- **EXERCISE BRIEF**
Please reply with one number only: how many lines in the entries below contain the string "split".

- **EXTRACTED RECORDS**
▼▼▼

(** ** The constructor and [getReleaseName] *)

(** C9: an instance that the constructor has built answers
    [getReleaseName()] with the very release it was built with, and that
    release is one of the strings 'stable', 'beta' and 'unstable'; with
    any other release value the constructor throws. *)
Theorem constructor_release (C : Class) (config : Config) (release : jsval)
    (blacklist : list (Z * string)) :
  (forall o w,
      LocalBrowser.constructor C config release blacklist = Ok o ->
      LocalBrowser.getReleaseName {| this := o; world := w |}
      = (Ok release, {| this := o; world := w |})
      /\ (release = VStr "stable" \/ release = VStr "beta"
          \/ release = VStr "unstable"))
  /\ (release <> VStr "stable" -> release <> VStr "beta" ->
      release <> VStr "unstable" ->
      exists e, LocalBrowser.constructor C config release blacklist = Throw e).
Proof.
  assert (Heq : forall name,
             strict_eq release (VStr name) = true -> release = VStr name).
  { intros name H. destruct release; try discriminate.
    simpl in H. apply String.eqb_eq in H. congruence. }
  unfold LocalBrowser.constructor, and_then. split.
  - intros o w.
    destruct (Browser_constructor C config); [|discriminate].
    destruct (LocalBrowser.nonempty_string (config_prettyName config));
      [|discriminate].
    simpl.
    destruct (strict_eq release (VStr "stable")) eqn:E1;
      destruct (strict_eq release (VStr "beta")) eqn:E2;
      destruct (strict_eq release (VStr "unstable")) eqn:E3;
      simpl; try discriminate;
      (destruct (getPrettyReleaseNames C); [|discriminate]);
      intros [= <-]; (split; [reflexivity|]); auto.
  - intros H1 H2 H3.
    destruct (Browser_constructor C config); [|eauto].
    destruct (LocalBrowser.nonempty_string (config_prettyName config));
      [|simpl; eauto].
    simpl.
    destruct (strict_eq release (VStr "stable")) eqn:E1;
      [apply Heq in E1; contradiction|].
    destruct (strict_eq release (VStr "beta")) eqn:E2;
      [apply Heq in E2; contradiction|].
    destruct (strict_eq release (VStr "unstable")) eqn:E3;
      [apply Heq in E3; contradiction|].
    simpl. eauto.
Qed.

▲▲▲

- **EXERCISE RESULT**
2